To learn how a clot contracts, the Penn team imaged clots (networks of fibrin fibers and blood platelets) using an imaging technique called confocal light microscopy. The natural process of clot contraction is necessary for the body to effectively stem bleeding, reduce the size of otherwise obstructive clots, and promote wound healing.
The physical mechanism of platelet-driven clot contraction they observed is already informing new ways to think about diagnosing and treating conditions such as ischemic stroke, deep vein thrombosis, and heart attacks. In all of these conditions, clots are located where they should not be and block blood flow to critical parts of the body. Evidence from a study published earlier this year from the Weisel lab suggests that platelets in people with these diseases are less effective at clot contraction, thereby contributing to clots being more obstructive.
“Under normal circumstances, blood clot contraction plays an important role in preventing bleeding by making a better seal, since the cells become tightly packed as the spaces between them are eliminated,” Weisel said. “In this study, we unwrapped and quantified clot contraction in single platelets.” The team quantified the structural details of how contracting platelets cause clots to shrink, accompanied by dramatic structural alterations of the platelet-fibrin meshwork.

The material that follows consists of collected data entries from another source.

Lemma resched_step s k now st : sound None s → enabled s (Resched k now st) → ∃ s', runs_to (Resched k now st) s s' ∧ sound None s'.
Proof.
  intros Hs (Hst & cp & x & Hk & Hx & Hidle & Hroom).
  destruct (s_this _ _ Hs k cp Hk) as (z & Hz & Hr & _); [done|]. rewrite Hx in Hz. injection Hz as <-.
  assert (Hstart : ∀ fuel, simple_sched root root_proc fuel k now st s =
    (if x.(killed) && negb (bool_decide (st = ZOMBIE)) then mret tt
     else update_this_state fuel k now st ;; next ← pick_next root fuel k; run_next k now cp.(thisproc) next) s).
  { intros fuel. unfold simple_sched. rewrite (bind_Ok _ _ _ _ _ (cpus_run s k cp Hk)). cbv zeta.
    rewrite (bind_Ok _ _ _ _ _ (procs_run s _ x Hx)) Hr (bool_decide_eq_true_2 (RUNNING = RUNNING)) //. }
  destruct (x.(killed) && negb (bool_decide (st = ZOMBIE))) eqn:Ekill.
  { exists s. split; [|done]. exists 0%nat. intros fuel _. cbn [run]. by rewrite Hstart. }
  destruct (update_this_state_spec s k cp x now st Hs Hk Hx Hst Hidle Hroom) as (f1 & s1 & Hs1 & Hc1 & E1). rewrite -Hc1 in Hk.
  destruct (pick_sound s1 k cp Hs1 Hk) as (p & y & s2 & f2 & Hpk & E2).
  destruct (run_next_spec s1 s2 k cp p y now cp.(thisproc) Hs1 Hk Hpk) as (s' & E3 & Hs').
  exists s'. split; [|done]. exists (f1 + f2)%nat. intros fuel Hf. cbn [run]. rewrite Hstart.
  rewrite (bind_Ok _ _ s tt s1); [|apply E1; lia]. rewrite (bind_Ok _ _ s1 p s2); [|apply E2; lia]. done.
Qed.

(** ** The theorem *)

Lemma initial_sound s : initial s → sound None s.
Proof.
  intros [Hw Hsz Hq Hp Hc Hi Ho]. assert (Hno : ∀ n, ¬ waiting s n).
  { intros n (c & cn & Hcn & Hn). destruct (Hq c cn Hcn) as (E & _). rewrite E in Hn. by apply not_elem_of_nil in Hn. }
  assert (Hinfo : ∀ n i, info_of s n = Some i → i = init_schinfo i.(group)).
  { intros n i. unfold info_of. destruct (s.(procs) !! n) as [p|] eqn:Hn; [intros [= <-]; by destruct (Hp n p Hn) as [-> _]|].
    destruct (s.(containers) !! n) as [c|] eqn:Hcn; [|done]. intros [= <-]. by destruct (Hq n c Hcn) as (_ & -> & _). }
  assert (Hrun : ∀ p x, s.(procs) !! p = Some x → x.(state) = RUNNING → x.(idle) = true).
  { intros p x Hx Hr. destruct (x.(idle)) eqn:Ei; [done|]. destruct (Hp p x Hx) as [_ H']. destruct (H' Ei) as [? _]. congruence. }
  split; try done.
  - split; [done| | | |done].
    + intros n i Hn. by rewrite (Hinfo n i Hn).
    + intros n. unfold key. destruct (info_of s n) as [i|] eqn:Hn; [|cbn; lia]. rewrite (Hinfo n i Hn). cbn. lia.
    + intros c cn Hcn. destruct (Hq c cn Hcn) as (-> & _). constructor.
  - intros c cn Hcn. by apply (Hq c cn Hcn).
  - intros p x Hx Hix. by apply (Hp p x Hx).
  - intros k cp Hk _. destruct (Hc k cp Hk) as (-> & x & Hx & Hix & Hr). exists x. by rewrite Hix.
  - intros p x Hx Hr. destruct (Hi p x Hx (Hrun p x Hx Hr)) as (k & cp & Hk & <-). exists k, cp. split_and!; [done..|]. by apply (Hc k cp Hk).
  - intros j k cj ck Hj Hk _ _. rewrite (proj1 (Hc j cj Hj)) (proj1 (Hc k ck Hk)). by apply Ho.
  - intros k cp Hk. destruct (Hc k cp Hk) as (-> & x & Hx & Hix & Hr). exists x. split_and!; [done..|]. by right.
  - intros p x Hx Hix. destruct (Hi p x Hx Hix) as (k & cp & Hk & <-). destruct (Hc k cp Hk) as (_ & y & Hy & _ & Hr). right. congruence.
  - intros p x Hx. split; [|by intros ?%Hno]. intros [Hr Hix]. destruct (Hp p x Hx) as [_ H']. destruct (H' Hix) as [? _]. congruence.
Qed.

Lemma step_sound s e : sound None s → enabled s e → ∃ s', runs_to e s s' ∧ sound None s'.
Proof.
  destruct e; intros Hs He; [by apply activate_step|by apply group_step|by apply resched_step|by apply kill_step|by apply fresh_step|by apply panic_step].
Qed.
Lemma runs_to_det e s s1 s2 : runs_to e s s1 → runs_to e s s2 → s1 = s2.
Proof. intros [f1 E1] [f2 E2]. specialize (E1 (f1 + f2)%nat ltac:(lia)). specialize (E2 (f1 + f2)%nat ltac:(lia)). congruence. Qed.
Lemma reach_sound s0 s : initial s0 → reach s0 s → sound None s.
Proof.
  intros H0. induction 1 as [|s e s' _ IH He Hr]; [by apply initial_sound|].
  destruct (step_sound s e IH He) as (s1 & Hr1 & Hs1). by rewrite (runs_to_det e s s' s1).
Qed.

(** The search ends at the first process of a queue, and what is before it in
    that queue is groups. *)
Lemma first_of_before s l p : first_of s l (Some p) → ∃ l1 l2, l1 ++ p :: l2 = l ∧ (∀ q, q ∈ l1 → is_Some (s.(containers) !! q)) ∨
  ∃ c cn, s.(containers) !! c = Some cn ∧ l1 ++ p :: l2 = inorder cn.(rq) ∧ ∀ q, q ∈ l1 → is_Some (s.(containers) !! q).
Proof.
  intros Hf. remember (Some p) as r eqn:Er. revert Er. induction Hf as [|n l q Hq|n l g x Hg Hf IH|n l g r Hg Hf1 IH1 Hf2 IH2]; intros Er; [done| | |].
  - injection Er as <-. exists [], l. left. split; [done|]. by intros m ?%elem_of_nil.
  - destruct (IH Er) as (l1 & l2 & [[E Hl]|Hc]); exists l1, l2; right; [by exists n, g|done].
  - destruct (IH2 Er) as (l1 & l2 & [[<- Hl]|Hc]); [|by exists l1, l2; right]. exists (n :: l1), l2. left. split; [done|].
    intros m [->|Hm]%elem_of_cons; [by eexists|by apply Hl].
Qed.

Lemma first_of_least s rc p : in_order s → s.(containers) !! root = Some rc → first_of s (inorder rc.(rq)) (Some p) →
  ∃ c cn, s.(containers) !! c = Some cn ∧ p ∈ inorder cn.(rq) ∧
    ∀ q, q ∈ inorder cn.(rq) → is_Some (s.(procs) !! q) → key s p ≤ key s q.
Proof.
  intros Ho Hr Hf. pose proof (o_wf _ Ho) as Hw.
  assert (Hc : ∃ c cn l1 l2, s.(containers) !! c = Some cn ∧ l1 ++ p :: l2 = inorder cn.(rq) ∧ ∀ q, q ∈ l1 → is_Some (s.(containers) !! q)).
  { destruct (first_of_before s _ p Hf) as (l1 & l2 & [[E Hl]|(c & cn & Hc & E & Hl)]); [by exists root, rc, l1, l2|by exists c, cn, l1, l2]. }
  destruct Hc as (c & cn & l1 & l2 & Hc & E & Hl). exists c, cn. split; [done|]. split; [rewrite -E; set_solver|].
  intros q Hq Hp. rewrite -E in Hq. apply elem_of_app in Hq as [Hq|[->|Hq]%elem_of_cons]; [|done|].
  - destruct (Hl q Hq) as [g Hg]. by rewrite (w_disjoint _ _ Hw q Hp) in Hg.
  - pose proof (o_sorted _ Ho c cn Hc) as Hs. rewrite -E in Hs. apply StronglySorted_app_1_r, StronglySorted_inv in Hs as [_ Hs].
    rewrite Forall_forall in Hs. apply Hs, cmp_lex in Hq; [lia|apply Ho].
Qed.

(** C5: In a state whose queues are in order, [pick_next] returns, leaves no mark,
    and takes what the depth-first search through the queues finds: the idle
    process when it finds nothing, and otherwise a process with the least
    virtual runtime of its queue, which leaves that queue.  The search has one
    result only. *)
Theorem pick_next_correct s k cp rc : in_order s → s.(panic_flag) = false → s.(cpus) !! k = Some cp → s.(containers) !! root = Some rc →
  ∃ r p s' f0, first_of s (inorder rc.(rq)) r ∧ (∀ r', first_of s (inorder rc.(rq)) r' → r' = r) ∧ chosen s cp r p s' ∧
    (∀ fuel, (f0 ≤ fuel)%nat → pick_next root fuel k s = Ok (p, s')) ∧
    (r ≠ None → ∃ c cn, s.(containers) !! c = Some cn ∧ p ∈ inorder cn.(rq) ∧
      ∀ q, q ∈ inorder cn.(rq) → is_Some (s.(procs) !! q) → key s p ≤ key s q).
Proof.
  intros Ho Hp Hk Hr. pose proof (o_wf _ Ho) as Hw.
  destruct (pick_next_spec root s k cp rc Hw (o_noskip _ Ho) Hp Hk Hr) as (r & p & s' & f0 & Hf & Hch & E).
  exists r, p, s', f0. split; [done|]. split; [intros r' Hf'; by eapply first_of_det|]. split; [done|]. split; [done|].
  intros Hne. destruct r as [n|]; [|done]. destruct Hch as (-> & _). by apply (first_of_least s rc).
Qed.

(** C4: From the start of the system, over any sequence of activations, calls of
    [_sched] on any processor, kills and re-uses of processes: the next call
    returns (no [ASSERT] of the scheduler fails); no process is current on two
    processors, and the running processes are the current ones; the processes
    waiting in the queues are the runnable ones that are not idle, each in the
    queue of its container, once; [node_cnt] is the length of the queue, which
    is in the order of virtual runtimes, addresses deciding between equal ones. *)
Theorem sched_sound s0 s e : initial s0 → reach s0 s → enabled s e →
  (∃ s', runs_to e s s') ∧
  (∀ j k cj ck, s.(cpus) !! j = Some cj → s.(cpus) !! k = Some ck → cj.(thisproc) = ck.(thisproc) → j = k) ∧
  (∀ p x, s.(procs) !! p = Some x → x.(state) = RUNNING ↔ ∃ k cp, s.(cpus) !! k = Some cp ∧ cp.(thisproc) = p) ∧
  (∀ p x, s.(procs) !! p = Some x → x.(state) = RUNNABLE ∧ x.(idle) = false ↔
    ∃ cn, s.(containers) !! x.(container_of_proc) = Some cn ∧ p ∈ inorder cn.(rq)) ∧
  (∀ c cn, s.(containers) !! c = Some cn → NoDup (inorder cn.(rq)) ∧ cn.(node_cnt) = Z.of_nat (length (inorder cn.(rq))) ∧
    StronglySorted (λ n m, key s n < key s m ∨ key s n = key s m ∧ n < m) (inorder cn.(rq))).
Proof.
  intros H0 Hreach He. pose proof (reach_sound s0 s H0 Hreach) as Hs. pose proof (s_order _ _ Hs) as Ho. pose proof (o_wf _ Ho) as Hw.
  split; [|split; [|split; [|split]]].
  - destruct (step_sound s e Hs He) as (s' & Hr & _). by exists s'.
  - intros j k cj ck Hj Hk. by apply (s_once _ _ Hs).
  - intros p x Hx. rewrite -(not_running_iff s p x Hs Hx). split; [intros (k & cp & Hk & _ & E)|intros (k & cp & Hk & E)]; by exists k, cp.
  - intros p x Hx. rewrite (s_queued _ _ Hs p x Hx). split; [|intros (cn & Hc & Hin); by eexists _, cn].
    intros (c & cn & Hc & Hin). exists cn. destruct (w_queue _ _ Hw c cn p Hc Hin) as [(q & Hq & E)|(g & Hg & _)].
    + rewrite Hx in Hq. injection Hq as <-. by rewrite E.
    + by rewrite (w_disjoint _ _ Hw p) in Hg; [|rewrite Hx].
  - intros c cn Hc. destruct (w_tree _ _ Hw c cn Hc) as (_ & Hnd & Hcnt & _). split; [done|]. split; [done|].
    pose proof (o_sorted _ Ho c cn Hc) as Hso. revert Hso. unfold ordered. clear Hc Hnd Hcnt. induction 1 as [|n l Hl IH Hn]; constructor; [done|].
    eapply Forall_impl; [exact Hn|]. intros m Hm. by apply cmp_lex; [apply Ho|].
Qed.
End events.

(** ** An instance, and witnesses *)

Section example.
#[local] Existing Instance ListOps.
Definition w_group : container := mkContainer (Some 1000) (init_schinfo true) Leaf 0 1.
Definition w_root : container := mkContainer None (init_schinfo true) Leaf 0 4.
Definition w_idle : proc := mkProc false true 0 RUNNING 1000 (init_schinfo false).
Definition w_proc : proc := mkProc false false 1 UNUSED 2000 (init_schinfo false).
Definition w0 : kernel :=
  mkKernel (<[16 := w_idle]> {[32 := w_proc]}) (<[1000 := w_root]> {[2000 := w_group]}) [mkCpu 16 16 0 false] false.
(** The process of the group is activated, then the group, and the idle process yields. *)
Definition w_events : list event := [Activate 32 false; Group 2000; Resched 0 10 RUNNABLE].
Definition w_step (s : kernel) (e : event) : kernel := match run 1000 64 50 e s with Ok (_, s') => s' | Fail _ => s end.
Definition w1 : kernel := Eval vm_compute in w_step w0 (Activate 32 false).
Definition w2 : kernel := Eval vm_compute in w_step w1 (Group 2000).
Definition w3 : kernel := Eval vm_compute in w_step w2 (Resched 0 10 RUNNABLE).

Contraction in the microcosm of a clot entails successive steps by platelet extensions called filopodia attaching to fibrin fibers and pulling on them. “We found that activated platelets bend and shorten individual fibrin fibers with their filopodia, which undergo sequential extension and retraction, as if pulling hand-over-hand on a rope,” Weisel said.

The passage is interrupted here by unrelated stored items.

(** [cancel_cpu_timer] takes one out of the queue. *)
Lemma cancel_run s n : queue_ok s → n ∈ inorder s.(root) →
  ∃ s', cancel_cpu_timer count n s = Ok (tt, s') ∧ queue_ok s' ∧ armed s' ∧
    s' = mkCore s.(online) (rb_erase n s.(root)) s.(timers) s.(one_ms) s.(clock_handler) s'.(cval) s'.(uses) ∧
    (s.(uses) ≤ s'.(uses) ≤ s.(uses) + 2)%nat.
Proof.
  intros Hq Hn. destruct (q_in _ Hq n Hn) as (t & Ht & Hf & _).
  destruct (rb_erase_key (key_of s) n s.(root) (q_keys _ Hq) (q_tree _ Hq) (q_sorted _ Hq) Hn) as (Hok & Hs & Hp & _).
  assert (Hq2 : queue_ok (set_root (rb_erase n s.(root)) s)).
  { split; [apply Hq|done|done|apply Hq|]. intros m Hm. apply (q_in _ Hq). cbn in Hm. rewrite Hp. by right. }
  destruct (set_clock_run _ Hq2) as (s' & E & Hc & Ha). exists s'. split.
  - unfold cancel_cpu_timer. rewrite (bind_Ok _ _ _ _ _ (get_timer_run s n t Ht)) Hf. by rewrite (bind_Ok _ _ s tt s).
  - split; [by eapply queue_ok_later|]. split; [done|]. destruct Hc as [E2 Hu]. by rewrite {1}E2.
Qed.
Lemma cancel_perm s n : queue_ok s → n ∈ inorder s.(root) →
  inorder s.(root) ≡ₚ n :: inorder (rb_erase n s.(root)) ∧ n ∉ inorder (rb_erase n s.(root)).
Proof. intros Hq Hn. by apply (rb_erase_key (key_of s)); [apply Hq..|]. Qed.

Lemma armed_put s n t : armed s → n ∉ inorder s.(root) → armed (set_timers (<[n := t]> s.(timers)) s).
Proof.
  intros Ha Hn. unfold armed in *. cbn. destruct (_rb_first s.(root)) as [m|] eqn:Hf; [|done]. destruct Ha as (i & Hi & E). exists i.
  split; [done|]. rewrite key_of_put decide_False //. intros ->. by apply Hn, first_in.
Qed.

(** *** When the clock rings *)

(** Not before the first timer is due, and after that only by what is left of
    the millisecond and the time between the two uses of the counter. *)
Lemma armed_bounds s n : s.(one_ms) = freq / 1000 → armed s → _rb_first s.(root) = Some n →
  key_of s n * s.(one_ms) ≤ s.(cval) ∧
  ∃ i, (S i < s.(uses))%nat ∧ s.(cval) ≤ Z.max (count (S i)) ((key_of s n + 1) * s.(one_ms) + (count (S i) - count i)).
Proof.
  intros Hm Ha Hf. pose proof (ms_pos s Hm) as Hp. unfold armed in Ha. rewrite Hf in Ha. destruct Ha as (i & Hi & E).
  pose proof (Z.div_mod (count i) s.(one_ms) ltac:(lia)) as Hd. pose proof (Z.mod_pos_bound (count i) s.(one_ms) ltac:(lia)) as Hb.
  pose proof (count_mono i) as Hc. split; [nia|]. exists i. split; [done|]. nia.
Qed.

The same basic proteins used by platelets are also used in movements in muscle and other cells. In contrast to other cell-movement systems in which cells migrate along fibers or reorganize the extracellular matrix, the “hand-over-hand” pulling causes the shortening and bending of platelet-attached fibers. The mechanism of blood clot contraction the investigators observed represents a new mode of contractility by cells to reshape biological tissue.
With a better understanding of clot contraction, Weisel and coauthors think that its contributions to both prevention of bleeding and thrombosis can be studied more effectively. They surmise that methods to measure clot contraction could be used for diagnosis of its effects on bleeding or thrombosis, and perhaps in the future these effects might even be modulated with therapeutic interventions.
The research was funded by the National Institutes of Health (U01HL116330, HL090774), a Scientist Development Grant from American Heart Association (17SDG33680177), the Walter Cancer Foundation, the Program for Competitive Growth at Kazan Federal University, and the National Science Foundation (DMR 1505662).
Coauthors are Oleg V. Kim and Rustem I. Litvinov, both from Penn, and Mark S. Alber, University of Notre Dame.